CDK1 in Pathogenesis of Gestational Diabetes Mellitus: A Bioinformatics Analysis and Verification

Abstract

Introduction: To explore the pathogenesis of gestational diabetic nephropathy (GDM) and its possible biological function by using large data bioinformatics mining algorithm. Materials and methods: The Gene Expression Omnibus (GEO) was retrieved and the data of GDM differential expression chip were screened and downloaded. The differentially expressed genes were screened by using R software Lima package (Log2FC > 1; P < 0.05). Functional enrichment of differentially expressed genes was performed. Protein–protein interaction network of GDM pathogenesis was constructed by the database (STRING) to analyze the interaction between differentially expressed gene-coding proteins. Using Cytohubb software to further screen the key genes (hub genes) in the signaling pathway. In next step, 35 case of GDM and 39 normal pregnant women were selected as subjects.
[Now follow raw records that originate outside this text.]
(* ===== verification/HttpsText.v ===== *)
(** * Debug output of the HTTPS client

    The hex dump of [https_log_data] and the line splitting of
    [https_curl_debug] (src/https_client.c): the dump can be read back, and
    libcurl's text is logged line by line. *)

From Stdlib Require Import ZArith Lia String Strings.Byte.
From stdpp Require Import base tactics list option gmap strings.
From S2P Require Import Prelude Effects HttpsClient.

Open Scope Z_scope.

(** ** Reading a hex dump *)

(** The value of a hexadecimal digit as [%02x] prints it. *)
Definition digit_value (b : byte) : option Z :=
  let v := byte_val b in
  if (48 <=? v) && (v <=? 57) then Some (v - 48)
  else if (97 <=? v) && (v <=? 102) then Some (v - 87)
  else None.

(** The bytes of a hex column: cells of two digits and a space; blank cells end
    the data. *)
Fixpoint undump (hex : list byte) : list byte :=
  match hex with
  | hi :: lo :: _ :: rest =>
      match digit_value hi, digit_value lo with
      | Some h, Some l => byte_of (h * 16 + l) :: undump rest
      | _, _ => []
      end
  | _ => []
  end.

Definition hex_cell (b : byte) : list byte := [hex_digit (byte_val b / 16); hex_digit (byte_val b mod 16); x20].
Definition blank_cell : list byte := [x20; x20; x20].
Definition shown (b : byte) : byte := if isprint b then b else x2e.

Lemma digit_roundtrip n : 0 <= n < 16 -> digit_value (hex_digit n) = Some n.
Proof.
  intros Hn. destruct n as [|p|p]; [done| |lia].
  do 4 (destruct p as [p|p|]; [| |reflexivity]); lia.
Qed.

Lemma undump_cells bs rest :
  undump rest = [] -> undump (concat (hex_cell <$> bs) ++ rest) = bs.
Proof.
  intros Hr. induction bs as [|b bs IH]; [done|]. cbn -[hex_digit digit_value].
  pose proof (byte_val_range b).
  rewrite !digit_roundtrip by first [apply Z.mod_pos_bound; lia|split; [apply Z.div_pos|apply Z.div_lt_upper_bound]; lia].
  rewrite IH. f_equal. rewrite <-(byte_of_val b) at 3. f_equal.
  rewrite (Z.div_mod (byte_val b) 16) at 3 by lia. lia.
Qed.
Lemma query_taken tcp addr q id s Φ :
  upstream s -> bootstrapped (world s) -> dns_id q = Some id ->
  (forall s1 now, tallied s s1 ->
     wp (https_client_fetch https_resp_cb debug (app_url (p_app (world s))) q (zlen q) (resolv (p_app (world s))) id
           (Some (request_of (world s) tcp addr q now id))) s1 Φ (fun _ r => may_stop debug r)) ->
  wp (dns_server_cb debug tcp addr q) s Φ (fun _ r => may_stop debug r).
Proof.
  intros Hu Hb Hid Hk. unfold dns_server_cb. apply wp_bind, wp_get. unfold dns_id in Hid.
  destruct (znth q 0) as [hi|], (znth q 1) as [lo|]; try done. injection Hid as Hid. rewrite Hid.
  apply wp_bind, wp_log. set (s1 := Sys _ _ _). assert (hushed s s1) as Hh1 by apply hushed_log.
  apply (resolv_lookup s1).
  { apply (upstream_frame s); [done|done|apply Hh1|exact Hu]. }
  intros data Hd. change (world s1) with (world s) in Hd. rewrite (bool_decide_eq_true_2 _ Hb) in Hd.
  symmetry in Hd. apply negb_true_iff in Hd. change (part app_state_t s) with (p_app (world s)). rewrite Hd.
  apply wp_bind, wp_perform. intros [hint|] e _; [|apply wp_flog; by left].
  rewrite (up_stat _ Hu). set (s2 := Sys _ e _).
  assert (tallied s s2) as Ht2 by (apply hushed_tallied; by destruct Hh1 as (? & ? & ? & ?)).
  unfold request_of in Hk. destruct stats.
  - apply wp_bind, wp_perform. intros now e' _. apply wp_bind. unfold stat_request_begin. apply wp_modify.
    apply Hk. trans s2; [done|]. split; [|done]. by apply (own_seen stat_t s2).
  - apply wp_bind, wp_ret, wp_bind, wp_ret, Hk, Ht2.
Qed.

(** A request keeps the client consistent and changes nothing but the client and
    the statistics. *)
Lemma query_run tcp addr q r s :
  upstream_in r s -> DNS_HEADER_LENGTH <= zlen q -> (tcp = true -> on = true) ->
  wp (dns_server_cb debug tcp addr q) s
    (fun s' _ => p_tcp (world s') = p_tcp (world s) /\ upstream_in r s') (fun _ r => may_stop debug r).
Proof.
  intros [Hu Hr] Hl Hon. destruct (dns_id_Some q Hl) as (hi & lo & _ & _ & Hid).
  destruct (decide (bootstrapped (world s))) as [Hb|Hb].
  2:{ unfold wp. rewrite (query_refused tcp addr q _ s Hu Hb Hid). split; [done|]. split; [|done].
      apply (upstream_frame s); [done|done| |exact Hu]. cbn [trace]. rewrite !transfer_events_app. by rewrite !app_nil_r. }
  apply (query_taken tcp addr q _ s _ Hu Hb Hid). intros s1 now Ht.
  destruct (tallied_world _ _ Ht) as (Hp1 & Hh1 & Hr1 & He1).
  assert (upstream s1) as Hu1.
  { apply (upstream_frame s); [done| |done|done]. unfold rest in Hr1. congruence. }
  assert (resolv (p_app (world s1)) = resolv (p_app (world s))) as Hres by (unfold rest in Hr1; congruence).
  eapply wp_mono; [apply (fetch_healthy (same_tcp r (p_tcp (world s))) debug (request_ok stats on) (fun _ => False) true https_resp_cb)
    | |by intros ?? [?|[]]].
  - apply (healthy_with (fun _ => True) _ debug _ s1 s1); [done|done| |apply Hu1]. split; congruence.
  - rewrite <-Hres. apply Hu1.
  - by apply request_of_ok.
  - intros s' u Hst. pose proof (healthy_J _ _ _ _ (proj1 Hst)) as [Hr' Hd']. split; [done|]. split; [|done].
    eapply upstream_client; [exact Hst| |exact Hu1]. unfold rest in *. congruence.
Qed.

(** C6: nothing is asked before the address of the resolver is known.  With a
    bootstrap resolver in use and no addresses from it yet, a request is dropped:
    the run writes two log lines and frees the request, libcurl is not called
    and no part of the program changes. *)
Theorem query_before_bootstrap tcp addr q s :
  upstream s -> DNS_HEADER_LENGTH <= zlen q ->
  using_dns_poller (p_app (world s)) = true -> resolv (p_app (world s)) = NULL ->
  dns_server_cb debug tcp addr q s =
    Ok (Sys (world s) (environment s) (trace s ++
          [Logged LOG_DEBUG "Received request for id: %hX, len: %d";
           Logged LOG_WARNING "%04hX: Query received before bootstrapping is completed, discarding."; Freed q])) tt.
Proof.
  intros Hu Hl Hd Hn. destruct (dns_id_Some q Hl) as (hi & lo & _ & _ & Hid).
  rewrite (query_refused tcp addr q (ntohs hi lo) s Hu); [by rewrite <-!app_assoc| |exact Hid].
  intros Hb. destruct (Hb Hd) as (? & ? & ? & ? & _). congruence.
Qed.

(** A request becomes a transfer, unless libcurl declines it. *)
Lemma query_posts tcp addr q s :
  upstream s -> bootstrapped (world s) -> DNS_HEADER_LENGTH <= zlen q -> (tcp = true -> on = true) ->
  wp (dns_server_cb debug tcp addr q) s
    (fun s' _ => exists id, dns_id q = Some id /\
       let c' := p_https (world s') in
       ((exists p h x os now, fetches c' = Some p /\ fetch_heap c' !! p = Some x /\ curl x = Some h /\
          cb_data x = Some (request_of (world s) tcp addr q now id) /\ easy c' !! h = Some os /\
          transfer_events (trace s') = transfer_events (trace s) ++ [(id, None)] /\
          [CURLOPT_POSTFIELDS q; CURLOPT_POSTFIELDSIZE (zlen q); CURLOPT_URL (app_url (p_app (world s)));
           CURLOPT_RESOLVE (resolv (p_app (world s)))] ⊆ os) \/
        declined id s s'))
    (fun _ r => may_stop debug r).
Proof.
  intros Hu Hb Hl Hon. destruct (dns_id_Some q Hl) as (hi & lo & _ & _ & Hid).
  apply (query_taken tcp addr q _ s _ Hu Hb Hid). intros s1 now Ht.
  destruct (tallied_world _ _ Ht) as (Hp1 & Hh1 & Hr1 & He1).
  destruct (up_client _ Hu) as (ls & (Htr & Hbal & _) & Hll & Hhl).
  eapply wp_mono; [apply (client_fetch_ok (same_tcp (rest (world s)) (p_tcp (world s))) debug (request_ok stats on)
      (fun _ => False) true https_resp_cb ls) | |by intros ?? [?|[]]].
  - change (part https_t s) with (p_https (world s)) in Htr.
    split; [by rewrite <-Hh1 in Htr|]. split; [|done]. unfold balanced in *. rewrite He1.
    change (part https_t s1) with (p_https (world s1)). rewrite Hh1. exact Hbal.
  - change (part https_t s1) with (p_https (world s1)). by rewrite Hh1.
  - change (part https_t s1) with (p_https (world s1)). by rewrite Hh1.
  - change (part https_t s1) with (p_https (world s1)). rewrite Hh1. apply Hu.
  - by apply request_of_ok.
  - intros s' u (_ & _ & _ & Hcase). eexists. split; [exact Hid|]. cbv zeta. destruct Hcase as [Hp|[Hdecl _]].
    + left. destruct Hp as (p & Hok' & Ht' & h & x & vs & Hx & Hc & Hi & Hd & Hvs & Hos).
      exists p, h, x. eexists. exists now. split.
      { pose proof (tr_chain _ _ _ _ (proj1 Hok')) as Hch. by inversion Hch. }
      split; [done|]. split; [done|]. split; [done|]. split; [exact Hos|]. split; [by rewrite Ht', He1|].
      etrans; [|apply fetch_options_has]. intros o. rewrite !elem_of_cons. tauto.
    + right. destruct Hdecl as [? (es & Hes & Hin)]. split; [done|]. exists es. by rewrite Hes, He1.
Qed.

(** C3: a request reaches the resolver as it came.  Once bootstrapped, a DNS message
    of either server is posted unchanged to the configured URL with the known
    addresses in a new transfer, which remembers whom to answer: the server, the
    client's address and the identifier of the message.  The one alternative is
    that libcurl refuses the new transfer with an error: then the request has
    been taken and closed at once without a reply. *)
Theorem query_posted tcp addr q s :
  upstream s -> bootstrapped (world s) -> DNS_HEADER_LENGTH <= zlen q -> (tcp = true -> on = true) ->
  wp (dns_server_cb debug tcp addr q) s
    (fun s' _ => exists id, dns_id q = Some id /\
       let c' := p_https (world s') in
       ((exists p h x os now, fetches c' = Some p /\ fetch_heap c' !! p = Some x /\ curl x = Some h /\
          cb_data x = Some (request_of (world s) tcp addr q now id) /\ easy c' !! h = Some os /\
          transfer_events (trace s') = transfer_events (trace s) ++ [(id, None)] /\
          [CURLOPT_POSTFIELDS q; CURLOPT_POSTFIELDSIZE (zlen q); CURLOPT_URL (app_url (p_app (world s)));
           CURLOPT_RESOLVE (resolv (p_app (world s)))] ⊆ os) \/
        declined id s s'))
    (fun _ r => may_stop debug r).
Proof. apply query_posts. Qed.
(** Options that were parsed are usable; the other results end the process. *)
Lemma main_options_run args s :
  blank s -> wp (main_options args) s (fun s' o => blank s' /\ usable o) (fun _ _ => True).
Proof.
  intros Hb. unfold main_options. apply wp_bind.
  eapply (wp_framed loop_t blank); [apply parse_args_stays|exact Hb|apply parse_args_run| |done].
  intros s1 [res o] Hb1 Hok. cbn [fst snd] in Hok. destruct res.
  - apply wp_ret. split; [done|]. destruct (Hok eq_refl) as [Hv _]. destruct (valid_url _ Hv) as [path Hu].
    pose proof (valid_tcp _ Hv) as Ht. split; [congruence|]. unfold MAX_TCP_CLIENTS, UINT16_MAX in *. lia.
  - apply afterwards. done.
  - apply afterwards. intros s2 _. apply afterwards. intros s3 [f|]; repeat (apply afterwards; intros ? _); done.
  - repeat (apply afterwards; intros ? _). done.
  - repeat (apply afterwards; intros ? _). done.
Qed.

Lemma logging_init_stays fd level n : stays (W:=proxy_t) logging_t (logging_init fd level n).
Proof. unfold logging_init, ring_buffer_init. stay logging_t. Qed.
Lemma init_curl_stays : stays (W:=proxy_t) loop_t init_curl.
Proof. unfold init_curl. stay loop_t. Qed.

(** When the start-up part of [main] is over, the proxy is running. *)
Lemma main_init_run args s :
  blank s ->
  wp (main_init DEBUG HAS_LIBSYSTEMD args) s (fun s' o => running debug (stats_on o) (tcp_on o) s') (fun _ _ => True).
Proof.
  intros Hb. unfold main_init. apply wp_bind. eapply wp_mono; [by apply main_options_run| |done].
  intros s1 o [Hb1 Ho]. apply (within logging_t blank); [apply logging_init_stays|done|]. intros s2 _ Hb2.
  do 5 (apply (within loop_t blank); [apply stays_log|done|]; clear dependent s2; intros s2 _ Hb2).
  apply (within loop_t blank); [apply init_curl_stays|done|]. intros s3 _ Hb3.
  apply wp_bind. eapply wp_mono; [by apply main_start_run| |done]. intros s4 u Hs4. by apply wp_ret.
Qed.

End Start.

(** ** The event loop *)

(** The watchers of the proxy. *)
Inductive proxy_event :=
| Udp_readable
| Tcp (ev : tcp_event)
| Https (ev : https_event (D := option request_t))
| Poll_timer
| Poll_socket (fd revents : Z)
| Stats_timer
| Sigpipe
| Shutdown
| Log_flush
| Log_signal
| Log_dump.

(** The loop runs the callbacks of active watchers; responses and fetches are
    calls of the proxy itself. *)
Definition proxy_enabled stats on (w : proxy_t) (ev : proxy_event) : Prop :=
  match ev with
  | Udp_readable => watcher_active (p_udp w) = true
  | Tcp (On_response _ _) => False
  | Tcp ev => on = true /\ TcpClients.enabled (p_tcp w) ev
  | Https (On_fetch _ _ _ _ _ _) | Https On_reset => False
  | Https ev => HttpsTransfers.enabled (request_ok stats on) (p_https w) ev
  | Poll_timer => using_dns_poller (p_app w) = true /\ is_Some (timer (p_poller w))
  | Poll_socket fd _ => using_dns_poller (p_app w) = true /\
      exists ws, io_events (p_poller w) = Some ws /\ is_Some (watched ws !! fd)
  | Stats_timer => stats_timer_active (p_stat w) = true
  | Sigpipe => sigpipe (p_loop w) = true
  | Shutdown => sigint (p_loop w) = true \/ sigterm (p_loop w) = true
  | Log_flush => logging_timer_active (p_logging w) = true
  | Log_signal => sigusr2_active (p_logging w) = true
  | Log_dump => flight_recorder_async_active (p_logging w) = true /\ flight_recorder_async_pending (p_logging w) = true
  end.

Section Loop.
Context `{Env} `{!AresDns} `{!AresNtop} (debug DEBUG HAS_LIBSYSTEMD : bool).
Implicit Types (s : sys proxy_t) (stats on : bool).

Definition proxy_handle (ev : proxy_event) : M proxy_t unit :=
  match ev with
  | Udp_readable => watcher_cb (dns_server_cb debug)
  | Tcp ev => TcpClients.handle (dns_server_cb debug) ev
  | Https ev => HttpsTransfers.handle debug https_resp_cb ev
  | Poll_timer => timer_fires (dns_poll_cb debug HAS_LIBSYSTEMD)
  | Poll_socket fd revents => DnsPoller.sock_cb (dns_poll_cb debug HAS_LIBSYSTEMD) fd revents
  | Stats_timer => stat_timer_cb
  | Sigpipe => sigpipe_cb
  | Shutdown => signal_shutdown_cb
  | Log_flush => logging_timer_cb
  | Log_signal => logging_flight_recorder_dump_cb
  | Log_dump => logging_flight_recorder_dump_async_cb DEBUG
  end.

Context `{!OrderlyCurl} `{!AresLaws} `{!SaneSend} `{!SaneRecvfrom} `{!OrderlyAres}.
Context presentation `{!NtopLaws presentation}.

(** A datagram: the servers and the client go on. *)
Definition asking stats on r d s : Prop := upstream_in debug stats on r s /\ p_tcp (world s) = d.

#[local] Instance asking_stat stats on r d : Framed stat_t (asking stats on r d).
Proof. intros s s' Ho [Hu Hd]. split; [by eapply (framed stat_t s)|]. destruct Ho as [-> _]. done. Qed.

Lemma watcher_cb_run stats on r d s :
  asking stats on r d s -> wp (watcher_cb (dns_server_cb debug)) s (fun s' _ => asking stats on r d s') (fun _ r => may_stop debug r).
Proof.
  intros Hs. unfold watcher_cb. apply wp_bind, wp_get, wp_bind, wp_perform. intros a e Ha. set (s1 := Sys _ e _).
  assert (asking stats on r d s1) as Hs1 by (by eapply (framed stat_t s); [apply own_world|]).
  assert (forall fmt level, wp (LOG level fmt) s1 (fun s' _ => asking stats on r d s') (fun _ r => may_stop debug r)) as Hlog
    by (intros; apply wp_log; by eapply (framed stat_t s1); [apply own_emit|]).
  destruct a as [len bs addr|]; [|apply Hlog].
  destruct (DNS_REQUEST_BUFFER_SIZE <? len) eqn:E1; [apply Hlog|]. destruct (len <? DNS_HEADER_LENGTH) eqn:E2; [apply Hlog|].
  bool_facts. assert (zlen bs = len) as Hlen.
  { unfold DNS_REQUEST_BUFFER_SIZE, DNS_HEADER_LENGTH in *.
    pose proof (recvfrom_within _ 4096 (environment s) len bs addr ltac:(lia) (f_equal fst Ha)). lia. }
  apply (perform_framed stat_t (asking stats on r d)); [done|]. intros s2 [] Hs2 _; cbn [negb]; cbn iota; [|apply wp_flog; by left].
  replace (zlen bs <? len) with false by lia.
  apply (emit_framed stat_t (asking stats on r d)); [done|done|]. intros s3 [Hu3 Hd3] _. rewrite ztake_all by lia.
  eapply wp_mono; [apply (query_run debug stats on false addr bs r s3 Hu3); [lia|done]| |done].
  intros s4 u [Hd4 Hu4]. split; [done|congruence].
Qed.

(** The ways a callback may end the process: a fatal log line, the reading of
    debug text past its end, the counting of a negative latency, a TCP message
    that is too large, and in a dump of the log an [abort] or what its flight
    recorder does; [w] is the memory before the callback. *)
Definition proxy_stops stats (ev : proxy_event) (w : proxy_t) s (r : stop) : Prop :=
  r = Exited 1 \/ (debug = true /\ r = Fault OutOfBounds) \/ (stats = true /\ r = Fault BadConversion) \/
  (exists p c, ev = Tcp (On_read p) /\ client_heap (p_tcp (world s)) !! p = Some c /\ oversized c) \/
  (ev = Log_dump /\ (r = Aborted \/ flight_recorder (p_logging w) <> None)).

Lemma may_stop_proxy stats ev w s r : may_stop debug r -> proxy_stops stats ev w s r.
Proof. intros [?|?]; [by left|by right; left]. Qed.

(** The proxy after its own state and the poller have been left alone. *)
Lemma running_again stats on s s' :
  running debug stats on s -> upstream debug stats on s' -> (on = true -> tcp_ok (world s')) ->
  p_app (world s') = p_app (world s) -> p_poller (world s') = p_poller (world s) -> running debug stats on s'.
Proof. intros [_ Hp] Hu Ht Ha Hpo. split; [done|]. unfold poller_ok. by rewrite Ha, Hpo. Qed.

Lemma tcp_running stats ev s :
  running debug stats true s -> TcpClients.enabled (p_tcp (world s)) ev ->
  wp (TcpClients.handle (dns_server_cb debug) ev) s (fun s' _ => running debug stats true s')
    (fun s' r => proxy_stops stats (Tcp ev) (world s) s' r).
Proof.
  intros Hs Hen. pose proof Hs as [[Hu Ht] _]. destruct (Ht eq_refl) as [ls Hls].
  eapply wp_mono; [by apply (TcpClients.handle_run (upstream_in debug stats true (rest (world s))) (dns_server_cb debug)
    (may_stop debug) ev ls s)| |].
  - intros s' u [Hls' [Hu' Hr]]. injection Hr as _ _ Hpo Ha _. by apply (running_again stats true s).
  - intros s' r [->|[Hm|(p & c & -> & Hc & Ho)]]; [by left|by apply may_stop_proxy|].
    right; right; right; left. by exists p, c.
Qed.

Lemma https_running stats on ev s :
  running debug stats on s -> HttpsTransfers.enabled (request_ok stats on) (p_https (world s)) ev ->
  wp (HttpsTransfers.handle debug https_resp_cb ev) s (fun s' _ => running debug stats on s')
    (fun s' r => proxy_stops stats (Https ev) (world s) s' r).
Proof.
  intros Hs Hen. pose proof Hs as [[Hu Ht] _].
  eapply wp_mono; [apply (https_handle_run (steady_tcp (rest (world s)) on) debug (request_ok stats on) (clock_stops stats)
    false https_resp_cb ev s eq_refl)| |].
  - by apply (healthy_with (fun _ => True) _ debug _ s s); [| | |apply Hu].
  - exact Hen.
  - intros s' u Hst. destruct (healthy_J _ _ _ _ (proj1 Hst)) as [Hr Ht']. injection Hr as _ _ Hpo Ha _.
    apply (running_again stats on s); [done| |done|done|done].
    by apply (upstream_client _ _ _ _ s s' Hst).
  - intros s' r [Hm|Hc]; [by apply may_stop_proxy|]. right; right; left. exact Hc.
Qed.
The expression levels of key gene coding proteins in venous blood and placenta tissues of GDM and normal pregnant women detected by immunohistochemical and qRT-PCR. And using cell experiment to analysis the key gene’s effects in GDM. Results: By Bioinformatics Analysis, CDK1 was significantly depressed in GDM (P <0.001), In clinical data, CDK1 protein and mRNA expressions were also significantly down-regulation in GDM compared with NC (P <0.001). In vitro study, with high glucose treatment, the cell were hyperproliferation with CDK1 depressing and AKT overexpression (P <0.001). However, with CDK1 supplement, the cell returned to normal with CDK1 overexpression and AKT depressing (P <0.001). Conclusion: CDK1 is differentially expressed in patients with GDM and play a key part in occurrence and development of GDM. CDK1 may be a key target for treatment and prevention of GDM.